WPKN’s grant is part of $110 million in federal funding awarded to the city of Bridgeport as a way of responding to the negative impacts of the COVID-19 pandemic. The station plans to use the grant—the largest in the station’s history—for film screenings, lectures, concerts and other visual and performing arts events (as well as 100 hours of on-air programming) to support Greater Bridgeport’s African-American and Hispanic communities.
To help plan the events over the next three years, WPKN has created a community advisory committee headed as chairman by WPKN programmer Ebong Udoma.

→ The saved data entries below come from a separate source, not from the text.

(** ** Value trees in the store *)

(** How a payload sits in the store once parsed: one new cell for each
    object and array, children first. *)
Fixpoint store_value (v : value) : M sval :=
  match v with
  | VUndefined => ret SUndefined
  | VNull => ret SNull
  | VBool b => ret (SBool b)
  | VNum n => ret (SNum n)
  | VStr s => ret (SStr s)
  | VArr l =>
      let! elems :=
        (fix store_list (l : list value) : M (list sval) :=
           match l with
           | [] => ret []
           | x :: l' =>
               let! y := store_value x in
               let! ys := store_list l' in
               ret (y :: ys)
           end) l in
      new_array elems
  | VObj ps =>
      let! ps' :=
        (fix store_props (ps : props) : M sprops :=
           match ps with
           | [] => ret []
           | (k, x) :: ps' =>
               let! y := store_value x in
               let! ys := store_props ps' in
               ret ((k, y) :: ys)
           end) ps in
      new_object ps'
  end.

(** The tree a value of the store unfolds to, down to [depth] levels (as
    a deep structural comparison sees it); error objects and what lies
    deeper read as [undefined], and a missing array element as
    [undefined]. *)
Fixpoint read_value (depth : nat) (h : heap) (v : sval) : value :=
  match v with
  | SUndefined => VUndefined
  | SNull => VNull
  | SBool b => VBool b
  | SNum n => VNum n
  | SStr s => VStr s
  | SErr _ => VUndefined
  | SRef l =>
      match depth with
      | O => VUndefined
      | S d =>
          match cell_at h l with
          | CObj ps => VObj (map (fun p => (fst p, read_value d h (snd p))) ps)
          | CArr len ps =>
              VArr (map (fun i => match assoc (index_key i) ps with
                                  | Some x => read_value d h x
                                  | None => VUndefined
                                  end) (seq 0 len))
          end
      end
  end.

Says Udoma, “This grant is much-needed recognition of the great work that WPKN has done over the years in recognizing Black History Month and Hispanic Heritage Month. With the money we’ll be able to do much more in reaching out to the local African-American and Hispanic communities.”
Confirmed members of the community board include Kim Bianca Williams of VCL Consulting Group, who is also principal in Urban Synergy in Action and a lecturer at the University of Bridgeport; Christina Smith, executive director of Groundwork Bridgeport and a former City Councilor; Rob Fried, director of Band Central; Richard Wenning, former director of Spread Music Now; Reverend Stanley Lord, Bridgeport chapter president of the NAACP; and many others.

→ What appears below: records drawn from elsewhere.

(** [upload_csv(file, source)] with its two [except] clauses. *)
Definition upload_csv (w : world) (contents source : string) : M payload :=
  Eff.try_except
    (upload_csv_body w contents source)
    [ (is_ValueError, fun ve => Eff.ret (PError (exn_msg ve)));
      (is_Exception,
       fun e => Eff.ret (PError ("Error processing file. " +:+ exn_msg e))) ].


(** ** The document as a list of segments

    The reading of the specification: a markup document is a root element
    around a sequence of silence and voice segments.  These definitions are
    compared with the text the generator writes. *)

Inductive segment :=
  | Break (seconds : Z)
  | Voice (name txt : string).

Definition nl : string := String PyStr.newline "".

Definition render_segment (g : segment) : string :=
  match g with
  | Break d => "<break time='" +:+ PyStr.of_Z d +:+ "s' />" +:+ nl
  | Voice v t => "<voice name='" +:+ v +:+ "'>" +:+ t +:+ "</voice>" +:+ nl
  end.

Fixpoint render_segments (l : list segment) : string :=
  match l with
  | [] => ""
  | g :: l' => render_segment g +:+ render_segments l'
  end.

Definition render_document (xml_lang : string) (segs : list segment) : string :=
  (speak_open xml_lang +:+ render_segments segs) +:+ "</speak>".


Definition break_of (g : segment) : option Z :=
  match g with
  | Break d => Some d
  | Voice _ _ => None
  end.

(** The cleaned text of a row for a column, when the cell is a string. *)
Definition cleaned (lang_column : string) (row : Row) : option string :=
  match clean_text (row_get row lang_column (CStr "")) with
  | Ok t => Some t
  | Raise _ => None
  end.

(** A row is spoken when its cleaned text is not empty. *)
Definition spoken (lang_column : string) (row : Row) : bool :=
  match cleaned lang_column row with
  | Some t => negb (String.eqb t "")
  | None => false
  end.

Definition row_text (lang_column : string) (row : Row) : string :=
  default "" (cleaned lang_column row).

(** The time of a row in seconds, when its time marker is a string. *)
Definition row_seconds (row : Row) : Z :=
  match convert_timestamp_to_seconds (row_get row "Time Markers" (CStr "0:00")) with
  | Ok z => z
  | Raise _ => 0
  end.

(** The male voice for the primary speaker, the female voice otherwise. *)
Definition row_voice (male_voice female_voice : string) (row : Row) : string :=
  if bool_decide (row_get row "Speaker" (CStr "spk_0") = CStr "spk_0")
  then male_voice else female_voice.

(** delay = max(0, current - previous), the previous time moving to the
    current one at every step. *)
Fixpoint delays (previous : Z) (timestamps : list Z) : list Z :=
  match timestamps with
  | [] => []
  | t :: ts => Z.max 0 (t - previous) :: delays t ts
  end.

(** What a spoken row contributes: a silence when the delay is positive,
    then its voice segment. *)
Definition row_segments (lang_column male_voice female_voice : string)
    (delay : Z) (row : Row) : list segment :=
  (if Z.ltb 0 delay then [Break delay] else [])
  ++ [Voice (row_voice male_voice female_voice row) (row_text lang_column row)].

Definition segments_from (lang_column male_voice female_voice : string)
    (previous : Z) (spoken_rows : list Row) : list segment :=
  concat (zip_with (row_segments lang_column male_voice female_voice)
            (delays previous (map row_seconds spoken_rows)) spoken_rows).


(** ** States reached by the effects *)

Definition logged (ev : event) (st : state) : state :=
  {| s3 := s3 st; drawn := drawn st; calls := ev :: calls st |}.

Definition stored (key body : string) (st : state) : state :=
  {| s3 := <[key := body]> (s3 st); drawn := drawn st; calls := calls st |}.

Definition drew (st : state) : state :=
  {| s3 := s3 st; drawn := S (drawn st); calls := calls st |}.

(** ** Look-ups, as the specification words them *)

(** [sep.join(parts)] for a one-character separator. *)
Fixpoint join (sep : ascii) (parts : list string) : string :=
  match parts with
  | [] => ""
  | [p] => p
  | p :: ps => p +:+ String sep (join sep ps)
  end.

(** A string holds no character of a kind. *)
Definition free_of (bad : ascii -> bool) (s : string) : Prop :=
  Forall (fun c => bad c = false) (list_ascii_of_string s).

Definition has_substring (needle s : string) : Prop :=
  exists pre post, s = pre +:+ needle +:+ post.

Definition has_suffix (suffix s : string) : Prop :=
  exists pre, s = pre +:+ suffix.

(** [short_name] is the short name of the first entry of the catalog whose
    locale is [locale] and whose gender descriptor contains [tag]. *)
Definition first_tagged_voice (locale tag : string) (catalog : list VoiceEntry)
    (short_name : string) : Prop :=
  exists pre v post,
    catalog = pre ++ v :: post
    /\ Locale v = locale /\ has_substring tag (Gender v)
    /\ ShortName v = short_name
    /\ Forall (fun u => ~ (Locale u = locale /\ has_substring tag (Gender u))) pre.

(** A column qualifies for a locale code when its name contains the code and
    ends with the transcription suffix. *)
Definition qualifies (locale_code column : string) : Prop :=
  has_substring locale_code column /\ has_suffix "--Transcription" column.

(** ** Stages of a request *)

(** What the two [except] clauses of the handler make of an exception. *)
Definition error_of (e : exn) : payload :=
  PError (if is_ValueError e then exn_msg e
          else "Error processing file. " +:+ exn_msg e).

(** The answer of the handler, from the outcome of the body of its [try]. *)
Definition answered (r : res payload * state) : res payload * state :=
  match r with
  | (Ok p, st') => (Ok p, st')
  | (Raise e, st') => (Ok (error_of e), st')
  end.

(** The request got as far as the source-language block: the table was
    loaded, the two voices found and the English audio stored. *)
Definition reaches_source_audio (w : world) (contents source : string)
    (st : state) (df : DataFrame) (male_voice female_voice audio_file_en : string)
    (st' : state) : Prop :=
  exists st1 supported_voices st2,
    load_table w contents st = (Ok (inr df), st1)
    /\ get_supported_voices w st1 = (Ok supported_voices, st2)
    /\ resolve_voices (clean_source source) supported_voices
       = inr (male_voice, female_voice)
    /\ english_audio w df st2 = (Ok audio_file_en, st').

(** What follows the language check when it lets the request through. *)
Definition source_markup_and_audio (w : world) (df : DataFrame)
    (transcription_column source_cleaned male_voice female_voice
       audio_file_en : string) : M payload :=
  (ssml_file_path_source <-
     generate_ssml w df transcription_column male_voice female_voice
       source_cleaned ;;
   audio_file_source <- convert_ssml_to_audio w ssml_file_path_source ;;
   Eff.ret (PSuccess "Audio files generated successfully"
              audio_file_en audio_file_source))%eff.

(** ** Sample data *)

Module Sample.

(** The catalog of the specification's example. *)
Definition catalog : list VoiceEntry :=
  [ {| Locale := "en-US"; ShortName := "A"; Gender := "Male" |};
    {| Locale := "en-US"; ShortName := "B"; Gender := "Female" |} ].

(** The same catalog with two Hindi voices. *)
Definition catalog_hi : list VoiceEntry :=
  catalog ++
  [ {| Locale := "hi-IN"; ShortName := "hi-IN-MadhurNeural"; Gender := "Male" |};
    {| Locale := "hi-IN"; ShortName := "hi-IN-SwaraNeural"; Gender := "Female" |} ].

(** Four spoken rows at 0:00, 0:05, 0:05 and 0:20. *)
Definition timeline : DataFrame :=
  {| columns := ["Speaker"; "Time Markers"; "EN--Transcription"; "IN--Transcription"];
     rows := [ [CStr "spk_0"; CStr "0:00"; CStr "hello"; CStr "namaste"];
               [CStr "spk_1"; CStr "0:05"; CStr "how are you"; CStr "aap kaise hain"];
               [CStr "spk_0"; CStr "0:05"; CStr "fine [laughs]"; CStr "theek"];
               [CStr "spk_1"; CStr "0:20"; CStr "bye"; CStr "alvida"] ] |}.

Black History Month is celebrated from February 1 to 28, and Hispanic Heritage Month is September 15 through October 15. African-Americans constitute 35 percent and Hispanic-Americans 41 percent of Bridgeport’s population, according to the latest census.

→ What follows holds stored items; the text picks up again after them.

(** * pdf_converter.py: a PDF to per-page image converter

    A shallow embedding of [src/pdf_converter.py] and the properties of its
    page pipeline: parallel rendering with per-page failure capture,
    re-ordering by page number, writing of the per-page files and the
    optional zip archive, and the exit status of the command-line entry.

    The rendering library (PyMuPDF), the host's CPU count and the process
    pool of the platform (the worker counts its constructor refuses and the
    order in which it completes its tasks) are outside the program; they are
    parameters of the model.  The file system is a finite map from paths
    to nodes, printed lines are collected in a log, and an exception that the
    program does not catch ends the run with that exception. *)

From Stdlib Require Import ZArith Ascii String List Bool Lia.
From Stdlib Require Import Sorting.Sorted Sorting.Permutation.
From Stdlib Require Import DecimalString DecimalNat DecimalFacts.
From stdpp Require Import base option list strings gmap sorting.

Local Open Scope string_scope.
Local Open Scope list_scope.

(** ** Strings: the few [str] methods the program uses *)

Module Str.

(** [str.lower] and [str.upper] on ASCII letters. *)
Definition lower_ascii (a : ascii) : ascii :=
  let n := nat_of_ascii a in
  if (65 <=? n)%nat && (n <=? 90)%nat then ascii_of_nat (n + 32) else a.

Definition upper_ascii (a : ascii) : ascii :=
  let n := nat_of_ascii a in
  if (97 <=? n)%nat && (n <=? 122)%nat then ascii_of_nat (n - 32) else a.

Fixpoint lower (s : string) : string :=
  match s with
  | EmptyString => EmptyString
  | String a s' => String (lower_ascii a) (lower s')
  end.

Fixpoint upper (s : string) : string :=
  match s with
  | EmptyString => EmptyString
  | String a s' => String (upper_ascii a) (upper s')
  end.

(** [s.rfind(c)]: the index of the last occurrence of [c], counted from
    [pos] for the first character of [s]. *)
Fixpoint rfind_from (c : ascii) (s : string) (pos : nat) : option nat :=
  match s with
  | EmptyString => None
  | String a s' =>
      match rfind_from c s' (S pos) with
      | Some i => Some i
      | None => if Ascii.eqb a c then Some pos else None
      end
  end.

Definition rfind (c : ascii) (s : string) : option nat := rfind_from c s 0.

(** The last character of a string, if any. *)
Fixpoint last_char (s : string) : option ascii :=
  match s with
  | EmptyString => None
  | String a EmptyString => Some a
  | String _ s' => last_char s'
  end.

(** [str(n)] for a non-negative integer. *)
Definition of_nat (n : nat) : string := NilEmpty.string_of_uint (Nat.to_uint n).

(** Reading a decimal numeral back; [None] when a character is not a digit. *)
Definition to_nat (s : string) : option nat :=
  match NilEmpty.uint_of_string s with
  | Some d => Some (Nat.of_uint d)
  | None => None
  end.

Fixpoint zeros (k : nat) : string :=
  match k with
  | O => EmptyString
  | S k' => String "0" (zeros k')
  end.

(** The format specification [0Wd]: pad with zeros on the left up to width
    [w]; a longer numeral is left as it is. *)
Definition zfill (w : nat) (s : string) : string :=
  zeros (w - String.length s) ++ s.

(** Python truthiness of a [str]. *)
Definition truthy (s : string) : bool :=
  match s with
  | EmptyString => false
  | String _ _ => true
  end.

(** A string of ASCII characters only ([s.isascii()]); on these [lower] and
    [upper] above are Python's. *)
Fixpoint is_ascii (s : string) : bool :=
  match s with
  | EmptyString => true
  | String a s' => (nat_of_ascii a <? 128)%nat && is_ascii s'
  end.

End Str.

(** ** Paths ([pathlib.Path]) *)

(** A path is the list of its components; the empty list is the current
    directory (Python's [Path('.')]). *)
Definition path := list string.

Module Path.

(** [p.parent] *)
Definition parent (p : path) : path := removelast p.

(** [p.name] *)
Definition name (p : path) : string := List.last p "".

(** [p / s] *)
Definition join (p : path) (s : string) : path := p ++ [s].

(** [p.stem]: the name without its last suffix.  pathlib takes the suffix
    from the last dot when that dot is neither the first nor the last
    character of the name. *)
Definition stem (p : path) : string :=
  let n := name p in
  match Str.rfind "." n with
  | Some i =>
      if (0 <? i)%nat && (i <? String.length n - 1)%nat
      then String.substring 0 i n else n
  | None => n
  end.

End Path.

Infix "//" := Path.join (at level 40, left associativity).

(** ** The file system *)

Definition bytes := list Byte.byte.

(** A regular file holds raw bytes or is a zip archive, an ordered list of
    members (member name, member content). *)
#[warnings="-register-all"]
Inductive content : Type :=
  | Raw (b : bytes)
  | Zip (members : list (string * content)).

Inductive node : Type :=
  | Dir
  | File (c : content).

Abbreviation FS := (gmap path node).

(** What is at a path; the current directory is always there. *)
Definition node_at (fs : FS) (p : path) : option node :=
  match p with
  | [] => Some Dir
  | _ :: _ => fs !! p
  end.

(** Exceptions the model raises itself.  Errors of the rendering library
    are caught where they occur and only their message [str(e)] is kept. *)
Inductive exn : Type :=
  | FileExistsError (p : path)
  | FileNotFoundError (p : path)
  | NotADirectoryError (p : path)
  | IsADirectoryError (p : path)
  | TypeError
  | ValueError
  | OverflowError.

(** ** Printed lines *)

(** One constructor per [print] call of the source, carrying the values the
    line interpolates (the page number of [MsgPageFailed] is the 1-based
    number the source prints).  Progress bars are not part of the log. *)
Inductive Msg : Type :=
  | MsgFileNotFound (p : path)
  | MsgPdfFile (name : string)
  | MsgNumPages (n : nat)
  | MsgFormat (fmt : string)
  | MsgDpi (dpi : Z)
  | MsgQuality (q : Z)
  | MsgWorkers (w : option Z)
  | MsgOpenFailed (e : string)
  | MsgPageFailed (page_no : nat) (e : string)
  | MsgConverted (count : nat)
  | MsgSavedTo (dir : path)
  | MsgZipStart
  | MsgZipDone (zip : path)
  | MsgKeepDir (dir : path)
  | MsgBadQuality
  | MsgDpiLow
  | MsgDpiHigh.

(** ** Computations: file-system state, printed log, uncaught exception *)

Inductive result (A : Type) : Type :=
  | Ok (a : A)
  | Raised (e : exn).
Arguments Ok {A} a.
Arguments Raised {A} e.

(** Running a computation from a file system gives its result, the file
    system it leaves and the lines it printed. *)
Definition M (A : Type) : Type := FS → result A * FS * list Msg.

#[global] Instance M_ret : MRet M := λ A a fs, (Ok a, fs, []).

According to Joe Celli, host of Soundprint: Asia on WPKN and a longtime musician and arts administrator in Connecticut, “This largest grant in the 58-year history of WPKN will allow us to dig deeper into the recognition of the inestimable contributions that African-Americans have made to virtually every aspect of American culture and society. I’m pleased with the advisory committee that we are developing that currently includes a range of African-American community leaders and the partnerships that are currently being established for a city-wide Black History Month.”
Says WPKN Program Director Valerie Richardson, “WPKN’s programmers have long had a passion for bringing diverse cultures to our airwaves. We are grateful for this new opportunity to create a deeper engagement with Bridgeport’s Black and Latino communities.”
Also celebrating the grant is WPKN Station Manager Steve di Costanzo.
“With our recent move to downtown Bridgeport, there’s a sharper focus on the ‘community’ aspect of WPKN,” he said. “We are looking forward to using this grant to better expand our Black History and Hispanic Heritage Month on-air content and local events while better engaging the communities we serve.”
About WPKN
Founded in 1963 as a 100-watt campus outlet, WPKN is today a 10,000-watt listener-supported community radio station broadcasting at 89.5 FM and streaming online at WPKN.org. WPKN’s terrestrial signal now reaches to a listenership of 1.5 million people in Connecticut, Long Island, parts of New York and Massachusetts. Operating 24/7 and largely run by volunteers, WPKN offers a unique and eclectic mix of live and recorded music, news, public affairs, spoken word, arts and culture and other free-form programming which defy genre. WPKN is proud to be listener-supported, commercial-free, community-driven radio available to the public at no cost, any time, day or night.